In the present paradigm, TPs were high between successive (i.e., adjacent) words within a chunk. Yet, naturalistic language also requires the learning of nonadjacent relationships (such as in syntax, morphosyntax, or number agreement). Previous work on statistical learning has shown that infants and adults can learn nonadjacent dependencies within trisyllabic words (e.g., Kabdebon et al., 2015; Buiatti, Peña, & Dehaene-Lambertz, 2009). In natural language, identification of grammatical disagreement takes longer for dependency distances above 2.7 sec as compared to shorter distances (Schremm et al., 2016; Experiment 1). Likewise, work on number agreement has observed distinct neural responses for distances between dependent words above and below 3 sec (Roll et al., 2013), suggesting different underlying processing mechanisms. Hence, we would hypothesize that dependencies may be best resolved—and thus also learned—within a chunk/processing window. In support of this, dependency distance was found to be minimized across languages (Ferrer-i-Cancho, Gómez-Rodríguez, Esteban, & Alemany-Puig, 2022; Futrell, Mahowald, & Gibson, 2015; for a review, see Liu, Xu, & Liang, 2017), possibly enabling us to resolve dependencies within a temporally constrained processing window. Likewise, syntactic and prosodic boundaries often coincide (for a review, see Wagner & Watson, 2010), and thus, syntactic dependencies may be confined within a prosodic unit. Further research should investigate whether (statistical) learning of nonadjacent dependencies may be constraint within the boundaries of a processing window.

Besides experimental work on human language processing, computational frameworks have been implemented to model the chunking of language input (Yang, Frank, & van den Bosch, 2020; Anderson, Vilares, & Gómez-Rodríguez, 2019; McCauley & Christiansen, 2019). The resulting, automatically detected chunks already perform well in predicting language comprehension and production (e.g., Chalas et al., 2024; Lo et al., 2023; McCauley & Christiansen, 2017). Yet, the present findings on a temporal limit for the duration of multiword chunks for language processing may be useful for further improving the computational models. Adding a temporal limit to the duration of chunks would also make them neurobiologically more plausible, assuming that the time constraint indeed results from electrophysiological processing limitations. However, we note that the incorporation of such a temporal constraint will be challenging as the models operate on text input, where duration is difficult to define. Future research might address this issue by combining text and auditory input for modeling chunking.
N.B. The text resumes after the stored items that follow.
Lemma frame_of_raw_plain (t : raw_table) (name : string) (col : list cell) :
  column name (frame_of_raw (Plain (raw_rows t))) = Some col ->
  column name (frame_of_raw t) = Some col.
Proof.
  destruct t as [rows|rows]; [tauto|].
  unfold frame_of_raw. cbn [raw_rows]. rewrite app_nil_r. apply column_app.
Qed.

Lemma summary_requirment_same_data (o : summary_options) (d d' : dataset) :
  same_data d d' -> summary_requirment o d' = summary_requirment o d.
Proof.
  intros (R & _ & _ & F & _). unfold summary_requirment, _select_last.
  rewrite R, F. reflexivity.
Qed.

Lemma summary_requirment_mass (o : summary_options) (d : dataset) :
  summary_requirment o (match given_mass o with
                        | Some m => if update_it o then with_mass d m else d
                        | None => d
                        end)
  = summary_requirment o d.
Proof. destruct (given_mass o) as [m|]; [destruct (update_it o)|]; reflexivity. Qed.

(** X17.  The summary holds the raw columns of the rows it is made of.  The
    rows are those of the raw table that the requirement selects, in
    their order: with [use_arbin_stat_file] the rows whose data point is
    in the column of data points of the summary the dataset has before
    the call, and else the rows that [_select_last] marks.  Every raw
    column of these rows is a column of the summary, cell for cell; with
    [select_columns] this holds for the columns of the list kept. *)
Theorem summary_holds_selected_rows (self : arbindata) (o : summary_options)
    (d d1 : dataset) (name : string) (col : list cell) :
  _make_summary self o d = Some d1 ->
  select_columns o = false \/ string_in name columns_to_keep = true ->
  exists p,
    summary_requirment o d = Some p
    /\ (column name (frame_of_raw (Plain (List.filter p (raw_rows (dfdata d))))) = Some col ->
        column name (dfsummary d1) = Some col).
Proof.
  intros H Hname. apply make_summary_inv in H.
  destruct H as (test & p & test' & df & H0 & Hp & Hf & ->).
  rewrite (summary_requirment_same_data _ _ _ H0), summary_requirment_mass in Hp.
  exists p. split; [exact Hp|]. intros Hcol.
  cbn [with_summary dfsummary].
  assert (Hne : String.eqb summary_txt_datetime_txt name = false).
  { destruct (String.eqb summary_txt_datetime_txt name) eqn:E; [|reflexivity].
    apply String.eqb_eq in E. subst name. discriminate Hcol. }
  assert (Hrows : raw_rows (select_rows p (dfdata test))
                  = List.filter p (raw_rows (dfdata d))).
  { rewrite raw_rows_select_rows. destruct H0 as (-> & _).
    destruct (given_mass o) as [m|]; [destruct (update_it o)|]; reflexivity. }
  rewrite <- Hrows in Hcol. apply frame_of_raw_plain in Hcol.
  apply summary_frame_columns in Hf. destruct Hf as (pre & -> & Hkept & _).
  assert (Hpre : column name pre = Some col).
  { apply Hkept; [exact Hne|]. unfold summary_base.
    destruct (select_columns o) eqn:Es; [|exact Hcol].
    destruct Hname as [Hname|Hname]; [discriminate|].
    apply select_columns_keeps; assumption. }
  unfold summary_sorted.
  destruct (sort_my_columns o); [apply set_col_first_column|]; exact Hpre.
Qed.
In conclusion, we show that a previously proposed temporal constraint on linguistic chunking also influences (artificial) language learning based on TPs. Co-occurrence probabilities between multiple words may only be extracted when their durations fall within a time-limited processing windows for linguistic chunking of ∼2.7 sec. Eventually, our results could lead to identifying an optimal input rate for language learning and processing.

We thank Laura Riedel, Antonia Schmidt, and Finja Klemm for help with stimulus preparation and data collection.

Corresponding author: Lena Henke, MPRG Language Cycles, Max Planck Institute for Human Cognitive and Brain Sciences, Stephanstraße 1a, 04103 Leipzig, Germany, or via-email: [email protected].

Data cannot be made publicly available because of ethical permissions and legal restrictions. Aggregated data and code will be made available upon reasonable request to the corresponding author. Stimulus materials can be found at osf.io/wkx4d/.

Lena Henke: Conceptualization; Formal analysis; Methodology; Writing—Original draft; Writing—Review & editing. Lars Meyer: Conceptualization; Formal analysis; Funding acquisition; Methodology; Supervision; Writing—Original draft; Writing—Review & editing.

Max-Planck-Gesellschaft (https://dx.doi.org/10.13039/501100004189), grant number: MPRG Language Cycles.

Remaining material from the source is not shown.